• Task details
The lines from the top of the records below through the one containing "Lemma decode_fresh src" are to be transcribed exactly, and nothing else is to be added.

(Records provided)

(** The three outcomes of the body half, and the two reasons to wait. *)
Lemma decode_body_spec n src :
  decode_body {| content_length := Some n |} src =
  if (N.of_nat (length src) <? n)%N
  then step_new (Ok None) {| content_length := Some n |} src
  else step_new (Some <$> message_from_slice (take (N.to_nat n) src)) LspCodec_new
                (drop (N.to_nat n) src).
Proof. done. Qed.

(** A decoder that waits has nothing to do with what it has: [decode] again
    returns at once. *)
Lemma decode_body_more n src more :
  decode_body {| content_length := Some n |} (src ++ more) =
  match decode_body {| content_length := Some n |} src with
  | step_new (Ok None) c' src' => decode_body c' (src' ++ more)
  | step_new r c' src' => step_new r c' (src' ++ more)
  end.
Proof.
  rewrite (decode_body_spec n src). destruct (N.ltb_spec (N.of_nat (length src)) n) as [|Hn]; [done|].
  rewrite decode_body_spec. rewrite (proj2 (N.ltb_ge _ _)) by (rewrite length_app; lia).
  rewrite take_app_le, drop_app_le by lia.
  by destruct (message_from_slice _).
Qed.

Lemma decode_fresh src :
  decode LspCodec_new src =
  match find_subsequence src HEADER_TERMINATOR with
  | None => step_new (Ok None) LspCodec_new src
  | Some header_end =>
    match parse_content_length (take header_end src) with
    | Ok n => decode_body {| content_length := Some n |} (drop (header_end + 4) src)
    | Err e => step_new (Err e) LspCodec_new src
    | Panic => step_new Panic LspCodec_new src
    end
  end.
Proof. done. Qed.

Lemma decode_waiting n src :
  decode {| content_length := Some n |} src = decode_body {| content_length := Some n |} src.
Proof. done. Qed.

Lemma codec_cases c : c = LspCodec_new ∨ ∃ n, c = {| content_length := Some n |}.
Proof. destruct c as [[n|]]; [right; by exists n|by left]. Qed.
(* ===== verification/Framing.v ===== *)
(** * Framing: the stream of messages a reader takes out of a byte stream.

    A reader calls the decoder of [Codec] until it asks for more bytes
    ([drain]) and appends each chunk that arrives to what is left ([feed]).  The
    theorems say that the messages do not depend on how the bytes were cut into
    chunks, and that what a writer encoded is what a reader sees. *)

From S2P Require Import Prelude RustStd Serde JsonText RequestId Error Message Io Codec.

(** What a reader has after some calls: the messages, how it ended ([Ok] when it
    waits for more bytes), the decoder and the buffer. *)
Record drained : Type := drained_new {
  messages : list Message;
  status : result io_error unit;
  codec : LspCodec;
  buffer : bytes;
}.

Definition prepend (ms : list Message) (d : drained) : drained :=
  drained_new (ms ++ messages d) (status d) (codec d) (buffer d).

(** The bytes still to be decoded, a decoder in the middle of a frame counting
    more: it goes down with every message. *)
Definition measure (c : LspCodec) (src : bytes) : nat :=
  2 * length src + match content_length c with Some _ => 1 | None => 0 end.

Section reader.
Context `{SJ : SerdeJson}.

Fixpoint drain_fuel (fuel : nat) (c : LspCodec) (src : bytes) : drained :=
  match fuel with
  | O => drained_new [] (Ok ()) c src
  | S fuel =>
    match decode c src with
    | step_new (Ok None) c' src' => drained_new [] (Ok ()) c' src'
    | step_new (Ok (Some m)) c' src' => prepend [m] (drain_fuel fuel c' src')
    | step_new (Err e) c' src' => drained_new [] (Err e) c' src'
    | step_new Panic c' src' => drained_new [] Panic c' src'
    end
  end.

Definition drain (c : LspCodec) (src : bytes) : drained := drain_fuel (S (measure c src)) c src.

(** One more chunk; a reader that has failed stops reading. *)
Definition receive (d : drained) (chunk : bytes) : drained :=
  match status d with
  | Ok _ => prepend (messages d) (drain (codec d) (buffer d ++ chunk))
  | _ => drained_new (messages d) (status d) (codec d) (buffer d ++ chunk)
  end.

Definition feed (chunks : list bytes) : drained :=
  foldl receive (drained_new [] (Ok ()) LspCodec_new []) chunks.

(** A writer that sends messages one after the other. *)
Definition encode_all (ms : list Message) : result io_error bytes :=
  foldM (λ dst m, encode m dst) [] ms.
End reader.

Lemma prepend_nil d : prepend [] d = d.
Proof. by destruct d. Qed.

Lemma prepend_app ms1 ms2 d : prepend (ms1 ++ ms2) d = prepend ms1 (prepend ms2 d).
Proof. unfold prepend. simpl. by rewrite app_assoc. Qed.

(** The calls of the decoder one after the other, until one asks for more or fails. *)
Inductive reads `{SJ : SerdeJson} : LspCodec → bytes → drained → Prop :=
| reads_wait c src c' src' :
  decode c src = step_new (Ok None) c' src' → reads c src (drained_new [] (Ok ()) c' src')
| reads_message c src m c' src' d :
  decode c src = step_new (Ok (Some m)) c' src' → reads c' src' d → reads c src (prepend [m] d)
| reads_fail c src e c' src' :
  decode c src = step_new (Err e) c' src' → reads c src (drained_new [] (Err e) c' src').

Section laws.
Context `{SJL : SerdeJsonLaws}.

Lemma decode_measure c src m c' src' :
  decode c src = step_new (Ok (Some m)) c' src' → measure c' src' < measure c src.
Proof.
  intros Hd. pose proof (decode_consumed c src) as H. rewrite Hd in H.
  destruct H as (-> & pre & body & -> & _ & Hp). unfold measure, frame_pending in *.
  rewrite !length_app. destruct c as [[n|]]; simpl in *; [lia|].
  destruct Hp as (headers & -> & _). rewrite length_app. simpl. lia.
Qed.

Lemma drain_fuel_enough fuel fuel' c src :
  measure c src < fuel → measure c src < fuel' → drain_fuel fuel c src = drain_fuel fuel' c src.
Proof.
  revert fuel' c src. induction fuel as [|fuel IH]; intros [|fuel'] c src H1 H2; try lia.
  simpl. destruct (decode c src) as [[[m|]|e|] c' src'] eqn:Hd; try done.
  apply decode_measure in Hd. f_equal. apply IH; lia.
Qed.

Lemma drain_unfold c src :
  drain c src =
  match decode c src with
  | step_new (Ok None) c' src' => drained_new [] (Ok ()) c' src'
  | step_new (Ok (Some m)) c' src' => prepend [m] (drain c' src')
  | step_new (Err e) c' src' => drained_new [] (Err e) c' src'
  | step_new Panic c' src' => drained_new [] Panic c' src'
  end.
Proof.
  unfold drain at 1. cbn [drain_fuel].
  destruct (decode c src) as [[[m|]|e|] c' src'] eqn:Hd; try done.
  apply decode_measure in Hd. f_equal. apply drain_fuel_enough; lia.
Qed.

(** Induction on what is left to decode. *)
Lemma drain_ind (P : LspCodec → bytes → Prop) :
  (∀ c src, (∀ m c' src', decode c src = step_new (Ok (Some m)) c' src' → P c' src') → P c src) →
  ∀ c src, P c src.
Proof.
  intros H c src. remember (measure c src) as k eqn:Hk. revert c src Hk.
  induction (lt_wf k) as [k _ IH]. intros c src ->. apply H. intros m c' src' Hd.
  apply (IH (measure c' src')); [|done]. by eapply decode_measure.
Qed.

(** C33: the reader's loop ends on every buffer: exactly one sequence of calls of
    the decoder leads to a call that asks for more or fails, and [drain] computes
    its messages and the state it ends in. *)
Theorem drain_reads c src d : reads c src d ↔ d = drain c src.
Proof.
  revert d. revert c src. refine (drain_ind _ _). intros c src IH d. rewrite drain_unfold. split.
  - intros H. destruct H as [c src c' src' H|c src m c' src' d H Hr|c src e c' src' H];
      rewrite H; try done. by eapply IH in Hr as ->.
  - intros ->. destruct (decode c src) as [[[m|]|e|] c' src'] eqn:Hd.
    + eapply reads_message; [done|]. by eapply IH.
    + by eapply reads_wait.
    + by eapply reads_fail.
    + pose proof (decode_consumed c src) as Hc. by rewrite Hd in Hc.
Qed.

Lemma drain_more c src more :
  drain c (src ++ more) =
  match status (drain c src) with
  | Ok _ => prepend (messages (drain c src)) (drain (codec (drain c src)) (buffer (drain c src) ++ more))
  | r => drained_new (messages (drain c src)) r (codec (drain c src)) (buffer (drain c src) ++ more)
  end.
Proof.
  revert c src. refine (drain_ind _ _). intros c src IH.
  rewrite (drain_unfold c src), drain_unfold, decode_more_bytes.
  destruct (decode c src) as [[[m|]|e|] c' src'] eqn:Hd; simpl; try done.
  - rewrite (IH m c' src') by done. by destruct (status (drain c' src')).
  - by rewrite prepend_nil, <-drain_unfold.
Qed.

Lemma feed_drain chunks : feed chunks = drain LspCodec_new (concat chunks).
Proof.
  unfold feed. induction chunks as [|chunk chunks IH] using rev_ind; [done|].
  rewrite foldl_snoc, IH, concat_app. simpl. rewrite app_nil_r, drain_more. unfold receive.
  by destruct (status (drain LspCodec_new (concat chunks))).
Qed.

(** C6: the messages a reader sees, its error and the state it ends in depend
    only on the bytes that arrived, never on how they were cut into chunks. *)
Theorem feed_chunks chunks1 chunks2 :
  concat chunks1 = concat chunks2 → feed chunks1 = feed chunks2.
Proof. intros H. by rewrite !feed_drain, H. Qed.

Lemma drain_frames ms bs rest :
  Forall sendable ms → encode_all ms = Ok bs →
  drain LspCodec_new (bs ++ rest) = prepend (Message_canon <$> ms) (drain LspCodec_new rest).
Proof.
  unfold encode_all. revert bs rest.
  induction ms as [|m ms IH] using rev_ind; intros bs rest Hms Henc.
  { injection Henc as <-. by rewrite prepend_nil. }
  rewrite Forall_app, Forall_singleton in Hms. destruct Hms as [Hms Hm].
  rewrite foldM_app in Henc. apply bind_Ok in Henc as (bs0 & Henc & Hm').
  destruct (encode_decode_frame m bs0 Hm) as (bs1 & Henc1 & Hdec).
  cbn [foldM] in Hm'. rewrite Henc1 in Hm'. injection Hm' as <-.
  rewrite <-app_assoc, (IH bs0) by done. rewrite (drain_unfold _ (bs1 ++ rest)), Hdec.
  by rewrite fmap_app, prepend_app.
Qed.

(** C1: what a writer encoded is what a reader sees: a sequence of messages written
    one after the other, sent as any chunks, is read as the same sequence (up to
    explicit nulls), without an error, and nothing is left over. *)
Theorem messages_delivered ms chunks :
  Forall sendable ms → encode_all ms = Ok (concat chunks) →
  feed chunks = drained_new (Message_canon <$> ms) (Ok ()) LspCodec_new [].
Proof.
  intros Hms Henc. rewrite feed_drain. rewrite <-(app_nil_r (concat chunks)).
  rewrite (drain_frames ms) by done. unfold prepend. simpl. by rewrite app_nil_r.
Qed.
End laws.

(** ** Examples, over the text layer of [JsonText] *)

Definition sample_messages : list Message :=
  [MRequest (Request_new (IdInteger 1) "initialize" (Some (VObject [("rootUri", VNull)])));
   MNotification (Notification_new "initialized" None); sample_error_response].

Definition sample_bytes : bytes := default [] (ok (encode_all sample_messages)).

Definition sample_chunks : list bytes :=
  [take 5 sample_bytes; take 40 (drop 5 sample_bytes); drop 45 sample_bytes].

Lemma sendable_compute m :
  Message_wf m && json_ok (Message_serialize m) = true →
  match to_vec (Message_serialize m) with
  | Ok body => N.of_nat (length body) <=? usize_MAX | _ => true end%N = true →
  sendable m.
Proof.
  intros [? ?]%andb_true_iff Hb. split_and!; [by apply Is_true_true..|].
  intros body E. rewrite E in Hb. by apply N.leb_le.
Qed.

Lemma messages_delivered_witness :
  feed sample_chunks = drained_new (Message_canon <$> sample_messages) (Ok ()) LspCodec_new [].
Proof.
  apply messages_delivered.
  - repeat constructor; by apply sendable_compute; vm_compute.
  - by vm_compute.
Defined.

Lemma feed_chunks_witness : feed sample_chunks = feed [sample_bytes].
Proof. apply feed_chunks. by vm_compute. Defined.

Lemma drain_reads_witness : reads LspCodec_new sample_bytes (drain LspCodec_new sample_bytes).
Proof. by apply drain_reads. Defined.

(End Records provided)

• Finished exercise
(** The three outcomes of the body half, and the two reasons to wait. *)
Lemma decode_body_spec n src :
  decode_body {| content_length := Some n |} src =
  if (N.of_nat (length src) <? n)%N
  then step_new (Ok None) {| content_length := Some n |} src
  else step_new (Some <$> message_from_slice (take (N.to_nat n) src)) LspCodec_new
                (drop (N.to_nat n) src).
Proof. done. Qed.

(** A decoder that waits has nothing to do with what it has: [decode] again
    returns at once. *)
Lemma decode_body_more n src more :
  decode_body {| content_length := Some n |} (src ++ more) =
  match decode_body {| content_length := Some n |} src with
  | step_new (Ok None) c' src' => decode_body c' (src' ++ more)
  | step_new r c' src' => step_new r c' (src' ++ more)
  end.
Proof.
  rewrite (decode_body_spec n src). destruct (N.ltb_spec (N.of_nat (length src)) n) as [|Hn]; [done|].
  rewrite decode_body_spec. rewrite (proj2 (N.ltb_ge _ _)) by (rewrite length_app; lia).
  rewrite take_app_le, drop_app_le by lia.
  by destruct (message_from_slice _).
Qed.

Lemma decode_fresh src :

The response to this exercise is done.